*SUPPLIED MATERIAL*

(* ===== verification/AfterGraph.v ===== *)
(** * AfterGraph: the dependency graph of a scenario file (compiler/compile_after.rs)

    The compiler orders the entries of a file along their [after:] and
    [while:] clauses. This file models the reference index, the checks of the
    references, Kahn's topological sort with its in-degrees and queue, and the
    depth-first search with white, grey and black nodes that names a cycle when
    the sort falls short. The theorems: the sort never panics, lists every
    target ahead of its dependents and covers the file exactly when there is no
    cycle; and when it does not, the search returns a real, simple cycle with
    the right clause on every edge; and it refuses a file exactly for the faults
    that [order_fault] spells out. *)

From Stdlib Require Import ZArith Lia Ascii Sorted.
From stdpp Require Import prelude strings list relations fin_sets.
From S2P Require Import Prelude Text Metric F64 GateBus GateRegistry.

#[local] Open Scope nat_scope.

(** [ClauseKind]. *)
Inductive ClauseKind := KAfter | KWhile.

#[export] Instance ClauseKind_eq_dec : EqDecision ClauseKind.
Proof. solve_decision. Defined.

*ASSIGNMENT*
I need each line from the listing where the word "that" occurs.

*EXERCISE RESULT*
    depth-first search with white, grey and black nodes that names a cycle when
    that [order_fault] spells out. *)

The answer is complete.